* Aim of the exercise *
Can you return the records below exactly as they stand, but only from the first line through the one with "- intros n it"?
------------------------------------------------------------
Lemma falling_snoc l e : falling l → (∀ e', last l = Some e' → e'.1 < e.1 ∧ e.2 < e'.2) → falling (l ++ [e]).
Proof.
  intros Hf Hl i j x y Hi Hj Hij. pose proof (lookup_lt_Some _ _ _ Hj) as Hlen. rewrite length_app in Hlen. simpl in Hlen.
  rewrite lookup_app_l in Hi by lia. destruct (decide (j < length l)%nat) as [Hlt|Hge].
  - rewrite lookup_app_l in Hj by done. by apply (Hf i j).
  - assert (j = length l) as -> by lia. rewrite list_lookup_middle in Hj by done. simplify_eq.
    assert (i < length l)%nat as Hlt by lia. destruct (lookup_lt_is_Some_2 l (length l - 1)) as [z Hz]; [lia|].
    destruct (Hl z) as [H1 H2]; [by rewrite last_lookup, <-Nat.sub_1_r|].
    destruct (decide (i = length l - 1)%nat) as [->|]; [by simplify_eq|].
    destruct (Hf i (length l - 1)%nat x z Hi Hz) as [H3 H4]; lia.
Qed.

Lemma falling_max l e : falling (e :: l) → ∀ b, b ≤ e.1 → window_max b (e :: l) = Some e.2.
Proof.
  intros Hf b Hb. simpl. unfold in_window at 1. rewrite (proj2 (Z.leb_le _ _) Hb).
  assert (∀ x, window_max b l = Some x → x < e.2) as Hx.
  { assert (∀ e', e' ∈ l → e'.2 < e.2) as Hlt.
    { intros e' (i&Hi)%list_elem_of_lookup. destruct (Hf 0%nat (S i) e e'); [done|done|lia|done]. }
    clear Hf. induction l as [|y l IH]; [done|]. intros x. simpl. unfold in_window.
    pose proof (Hlt y ltac:(set_solver)). assert (∀ x, window_max b l = Some x → x < e.2) as IH' by (apply IH; set_solver).
    destruct (b <=? y.1), (window_max b l) as [z|]; simpl; intros ?; simplify_eq; try lia.
    - specialize (IH' z eq_refl). lia.
    - by apply IH'. }
  destruct (window_max b l) as [x|]; simpl; [|done]. specialize (Hx x eq_refl). f_equal. lia.
Qed.

(** ** The loops *)

Lemma run_roll_loop c b pre post :
  samples_ c = pre ++ post → Forall (λ e, e.1 < b) pre → (∀ e, head post = Some e → b ≤ e.1) →
  while_ (length (samples_ c))
    (λ it, c ← get; mret (match samples_ c !! it with Some e => e.1 <? b | None => false end))
    (λ it, mret (S it)) 0%nat c = Ok (length pre, c).
Proof.
  intros Hs Hpre Hpost. apply wp_ok_eq.
  apply (wp_while _ _ _ (λ n it c', c' = c ∧ (it + n = length pre)%nat) _ (length pre)).
  - done.
  - rewrite Hs, length_app. lia.
  - intros n it c' [-> Hn]. apply wp_bind, wp_get, wp_ret. rewrite Hs. destruct (decide (it < length pre)%nat) as [Hlt|Hge].
    + rewrite lookup_app_l by done. destruct (lookup_lt_is_Some_2 pre it Hlt) as [e He]. rewrite He.
      rewrite Forall_lookup in Hpre. rewrite (proj2 (Z.ltb_lt _ _) (Hpre it e He)).
      destruct n as [|n]; [lia|]. exists n. split; [done|]. apply wp_ret. split; [done|lia].
    + assert (it = length pre) as -> by lia. rewrite lookup_app_r, Nat.sub_diag by lia.
      destruct post as [|e post]; simpl; [done|]. rewrite (proj2 (Z.ltb_ge _ _) (Hpost e eq_refl)). done.
Qed.

Lemma split_times b l : falling l →
  ∃ pre post, l = pre ++ post ∧ Forall (λ e, e.1 < b) pre ∧ Forall (λ e, b ≤ e.1) post.
Proof.
  induction l as [|e l IH]; intros Hf; [by exists [], []|].
  destruct (decide (e.1 < b)) as [Hlt|Hge].
  - destruct IH as (pre&post&->&H1&H2); [exact (falling_drop 1 _ Hf)|]. exists (e :: pre), post. by split_and!; try constructor.
  - exists [], (e :: l). split_and!; [done|constructor|]. constructor; [lia|]. apply Forall_forall.
    intros e' (i&Hi)%list_elem_of_lookup. destruct (Hf 0%nat (S i) e e'); [done|done|lia|lia].
Qed.

Lemma window_max_none b l : Forall (λ e, e.1 < b) l → window_max b l = None.
Proof.
  induction 1 as [|e l He Hl IH]; [done|]. simpl. rewrite IH. unfold in_window.
  by rewrite (proj2 (Z.leb_gt _ _) He).
Qed.
(* ===== verification/IdMap.v ===== *)
(** base/containers/id_map.h: [IDMap], pointers by identifier, whose elements may be
    removed while iterators run over it.

    The identifiers are those of the default, [int32_t]; a value is a pointer to a [T], plain
    or smart, with [None] for null.  [data_] is a [std::unordered_map]: its elements are nodes
    in the order of an iteration.  Where a new element goes in this order is a parameter,
    [UnorderedMap]; an insertion may rehash the table and by that invalidate the iterators,
    which the model takes to happen always: [epoch] counts the insertions, and an iterator
    of an earlier epoch must not be used.  [removed_ids_] is a [flat_set] (FlatTree.v).

    Everything happens on one sequence, so that the checks of [sequence_checker_] hold.  The
    assignment operator of [Iterator] names members that do not exist, and cannot be used. *)
From S2P Require Import Prelude StdAlgorithms FlatTree NodeLists.
From Stdlib Require Import ZArith Lia.
From stdpp Require Import base tactics numbers strings gmap list.
From coqutil Require Import Datatypes.RecordSetters.
Import TriangleBracketNotations.

Open Scope Z_scope.

Abbreviation entry T := (nat * (Z * option T))%type.

(** Where a hash table puts a new element; all the others are still there, in any order. *)
Class UnorderedMap (T : Type) := place : list (entry T) → entry T → list (entry T).
Class UnorderedMapPlaces (T : Type) `{UnorderedMap T} : Prop :=
  place_perm : ∀ (l : list (entry T)) (e : entry T), place l e ≡ₚ e :: l.

Module IDMap.
Section IDMap.
Context `{BuildConfig} {T : Type} `{UnorderedMap T}.

Record IDMap := mkIDMap {
  iteration_depth_ : Z;
  removed_ids_ : list Z;
  next_id_ : Z;
  data_ : list (entry T);
  check_on_null_data_ : bool;
  next_node : nat;
  epoch : nat
}.

Abbreviation IM := (M IDMap).

Definition construct : IM unit := put (mkIDMap 0 [] 1 [] false 0 0).

(** The operators of [int], and of [int32_t]. *)
Definition int32 (z : Z) : IM Z :=
  if bool_decide (- 2 ^ 31 ≤ z < 2 ^ 31) then mret z else fail (UndefinedBehaviour "int overflow").

(** ** [HashTable] *)

(** [HashTable::iterator] *)
Record table_iterator := mkTableIterator { position : iterator; made : nat }.

Definition table_begin : IM table_iterator := s ← get; mret (mkTableIterator (first_node (data_ s)) (epoch s)).
Definition table_end : IM table_iterator := s ← get; mret (mkTableIterator None (epoch s)).

(** An iterator from before a rehash is of no use. *)
Definition usable (i : table_iterator) : IM unit :=
  s ← get;
  if decide (made i = epoch s) then mret tt else fail (UseAfterFree "iterator of data_ after a rehash").

Definition is_end (i : table_iterator) : IM bool :=
  _ ← usable i;
  mret (bool_decide (position i = None)).

(** [*i] *)
Definition entry_of (i : table_iterator) : IM (Z * option T) :=
  _ ← usable i;
  s ← get;
  match position i with
  | None => fail (UndefinedBehaviour "end() dereferenced")
  | Some n =>
    match node_value n (data_ s) with
    | Some x => mret x
    | None => fail (UseAfterFree "element of data_")
    end
  end.

(** [++i] *)
Definition increment (i : table_iterator) : IM table_iterator :=
  _ ← entry_of i;
  s ← get;
  n ← deref "i" (position i);
  mret (mkTableIterator (default None (node_after n (data_ s))) (made i)).

Fixpoint node_of (key : Z) (l : list (entry T)) : iterator :=
  match l with
  | [] => None
  | (n, (k, _)) :: l' => if k =? key then Some n else node_of key l'
  end.

Definition find (key : Z) : IM table_iterator :=
  s ← get;
  mret (mkTableIterator (node_of key (data_ s)) (epoch s)).

(** [data_.erase(i)], [data_.erase(key)], [data_.clear()] *)
Definition erase_at (i : table_iterator) : IM unit :=
  _ ← entry_of i;
  n ← deref "i" (position i);
  modify (λ s, s <| data_ ::= without_node n |>).
Definition erase_key (key : Z) : IM unit :=
  i ← find key;
  b ← is_end i;
  if b : bool then mret tt else erase_at i.
Definition clear_data : IM unit := modify (λ s, s <| data_ := [] |>).

(** [i->second = data] *)
Definition assign_second (i : table_iterator) (data : option T) : IM unit :=
  _ ← entry_of i;
  n ← deref "i" (position i);
  modify (λ s, s <| data_ ::= fmap (λ e : entry T, if decide (e.1 = n) then (e.1, (e.2.1, data)) else e) |>).

(** [data_[key]]: the element, made if there is none *)
Definition subscript (key : Z) : IM table_iterator :=
  i ← find key;
  b ← is_end i;
  if b : bool then
    s ← get;
    _ ← put (s <| data_ := place (data_ s) (next_node s, (key, None)) |>
               <| next_node := S (next_node s) |> <| epoch := S (epoch s) |>);
    mret (mkTableIterator (Some (next_node s)) (S (epoch s)))
  else mret i.

(** ** [removed_ids_] *)

Definition on_removed {A} (m : M (list Z) A) : IM A := λ s,
  match m (removed_ids_ s) with
  | Ok (a, r) => Ok (a, s <| removed_ids_ := r |>)
  | Fault e => Fault e
  end.

Definition IsRemoved (key : Z) : IM bool :=
  i ← on_removed (FlatTree.find key_identity Z.ltb key);
  e ← on_removed FlatTree.end_;
  mret (negb (Nat.eqb i e)).

(** ** Operations *)

Definition set_check_on_null_data (value : bool) : IM unit := modify (λ s, s <| check_on_null_data_ := value |>).

Definition check_data (data : option T) : IM unit :=
  s ← get;
  dcheck (negb (check_on_null_data_ s) || bool_decide (data ≠ None)) "!check_on_null_data_ || data".

Definition AddInternal (data : option T) : IM Z :=
  _ ← check_data data;
  s ← get;
  let this_id := next_id_ s in
  i ← find this_id;
  b ← is_end i;
  _ ← dcheck b "Inserting duplicate item";
  i ← subscript this_id;
  _ ← assign_second i data;
  next ← int32 (this_id + 1);
  _ ← modify (λ s, s <| next_id_ := next |>);
  mret this_id.
Definition Add (data : option T) : IM Z := AddInternal data.

Definition AddWithIDInternal (data : option T) (id : Z) : IM unit :=
  _ ← check_data data;
  r ← IsRemoved id;
  _ ← (if r : bool then _ ← on_removed (FlatTree.erase_key key_identity Z.ltb id); mret tt
       else i ← find id; b ← is_end i; dcheck b "Inserting duplicate item");
  i ← subscript id;
  assign_second i data.
Definition AddWithID (data : option T) (id : Z) : IM unit := AddWithIDInternal data id.

Definition Remove (id : Z) : IM unit :=
  i ← find id;
  b ← is_end i;
  b ← (if b : bool then mret true else IsRemoved id);
  if b : bool then dcheck false "Attempting to remove an item not in the list"
  else
    s ← get;
    if iteration_depth_ s =? 0 then erase_at i
    else _ ← on_removed (FlatTree.insert key_identity Z.ltb id); mret tt.

Definition Replace (id : Z) (new_data : option T) : IM (option T) :=
  _ ← check_data new_data;
  i ← find id;
  b ← is_end i;
  _ ← dcheck (negb b) "i != data_.end()";
  r ← IsRemoved id;
  _ ← dcheck (negb r) "!IsRemoved(id)";
  x ← entry_of i;
  _ ← assign_second i new_data;
  mret x.2.

(** [KeyIterator] turns the elements into their keys. *)
Definition Clear : IM unit :=
  s ← get;
  if iteration_depth_ s =? 0 then clear_data
  else on_removed (FlatTree.insert_range key_identity Z.ltb true (node_keys (data_ s))).

Definition size : IM Z :=
  s ← get;
  mret (wrap_u 64 (Z.of_nat (length (data_ s)) - Z.of_nat (length (removed_ids_ s)))).
Definition IsEmpty : IM bool := n ← size; mret (n =? 0).

Definition Lookup (id : Z) : IM (option T) :=
  i ← find id;
  b ← is_end i;
  if b : bool then mret None
  else
    x ← entry_of i;
    if decide (x.2 = None) then mret None
    else r ← IsRemoved id; mret (if r : bool then None else x.2).

Definition Compact : IM unit :=
  s ← get;
  _ ← dcheck (iteration_depth_ s =? 0) "0 == iteration_depth_";
  _ ← for_each erase_key (removed_ids_ s);
  on_removed FlatTree.clear.

(** ** [Iterator]

    [map_] is the map at hand, so that an iterator is its [iter_]. *)

Definition SkipRemovedEntries (iter : table_iterator) : IM table_iterator :=
  s ← get;
  while_ (length (data_ s))
    (λ iter, e ← is_end iter; if e : bool then mret false else x ← entry_of iter; IsRemoved x.1)
    increment iter.

Definition Init (iter : table_iterator) : IM table_iterator :=
  s ← get;
  depth ← int32 (iteration_depth_ s + 1);
  _ ← modify (λ s, s <| iteration_depth_ := depth |>);
  SkipRemovedEntries iter.

(** [Iterator(map)], [Iterator(iter)] and [~Iterator()] *)
Definition Iterator_construct : IM table_iterator := i ← table_begin; Init i.
Definition Iterator_copy (iter : table_iterator) : IM table_iterator := Init iter.
Definition Iterator_destruct : IM unit :=
  s ← get;
  _ ← dcheck (0 <? iteration_depth_ s) "0 < map_->iteration_depth_";
  depth ← int32 (iteration_depth_ s - 1);
  _ ← modify (λ s, s <| iteration_depth_ := depth |>);
  if depth =? 0 then Compact else mret tt.

Definition IsAtEnd (iter : table_iterator) : IM bool := is_end iter.
Definition GetCurrentKey (iter : table_iterator) : IM Z := x ← entry_of iter; mret x.1.
Definition GetCurrentValue (iter : table_iterator) : IM (option T) :=
  x ← entry_of iter;
  if decide (x.2 = None) then mret None
  else r ← IsRemoved x.1; mret (if r : bool then None else x.2).
Definition Advance (iter : table_iterator) : IM table_iterator :=
  iter ← increment iter;
  SkipRemovedEntries iter.

End IDMap.
Arguments IDMap T : clear implicits.
End IDMap.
------------------------------------------------------------
* Task solution *
Lemma falling_snoc l e : falling l → (∀ e', last l = Some e' → e'.1 < e.1 ∧ e.2 < e'.2) → falling (l ++ [e]).
Proof.
  intros Hf Hl i j x y Hi Hj Hij. pose proof (lookup_lt_Some _ _ _ Hj) as Hlen. rewrite length_app in Hlen. simpl in Hlen.
  rewrite lookup_app_l in Hi by lia. destruct (decide (j < length l)%nat) as [Hlt|Hge].
  - rewrite lookup_app_l in Hj by done. by apply (Hf i j).
  - assert (j = length l) as -> by lia. rewrite list_lookup_middle in Hj by done. simplify_eq.
    assert (i < length l)%nat as Hlt by lia. destruct (lookup_lt_is_Some_2 l (length l - 1)) as [z Hz]; [lia|].
    destruct (Hl z) as [H1 H2]; [by rewrite last_lookup, <-Nat.sub_1_r|].
    destruct (decide (i = length l - 1)%nat) as [->|]; [by simplify_eq|].
    destruct (Hf i (length l - 1)%nat x z Hi Hz) as [H3 H4]; lia.
Qed.

Lemma falling_max l e : falling (e :: l) → ∀ b, b ≤ e.1 → window_max b (e :: l) = Some e.2.
Proof.
  intros Hf b Hb. simpl. unfold in_window at 1. rewrite (proj2 (Z.leb_le _ _) Hb).
  assert (∀ x, window_max b l = Some x → x < e.2) as Hx.
  { assert (∀ e', e' ∈ l → e'.2 < e.2) as Hlt.
    { intros e' (i&Hi)%list_elem_of_lookup. destruct (Hf 0%nat (S i) e e'); [done|done|lia|done]. }
    clear Hf. induction l as [|y l IH]; [done|]. intros x. simpl. unfold in_window.
    pose proof (Hlt y ltac:(set_solver)). assert (∀ x, window_max b l = Some x → x < e.2) as IH' by (apply IH; set_solver).
    destruct (b <=? y.1), (window_max b l) as [z|]; simpl; intros ?; simplify_eq; try lia.
    - specialize (IH' z eq_refl). lia.
    - by apply IH'. }
  destruct (window_max b l) as [x|]; simpl; [|done]. specialize (Hx x eq_refl). f_equal. lia.
Qed.

(** ** The loops *)

Lemma run_roll_loop c b pre post :
  samples_ c = pre ++ post → Forall (λ e, e.1 < b) pre → (∀ e, head post = Some e → b ≤ e.1) →
  while_ (length (samples_ c))
    (λ it, c ← get; mret (match samples_ c !! it with Some e => e.1 <? b | None => false end))
    (λ it, mret (S it)) 0%nat c = Ok (length pre, c).
Proof.
  intros Hs Hpre Hpost. apply wp_ok_eq.
  apply (wp_while _ _ _ (λ n it c', c' = c ∧ (it + n = length pre)%nat) _ (length pre)).
  - done.
  - rewrite Hs, length_app. lia.
  - intros n it c' [-> Hn]. apply wp_bind, wp_get, wp_ret. rewrite Hs. destruct (decide (it < length pre)%nat) as [Hlt|Hge].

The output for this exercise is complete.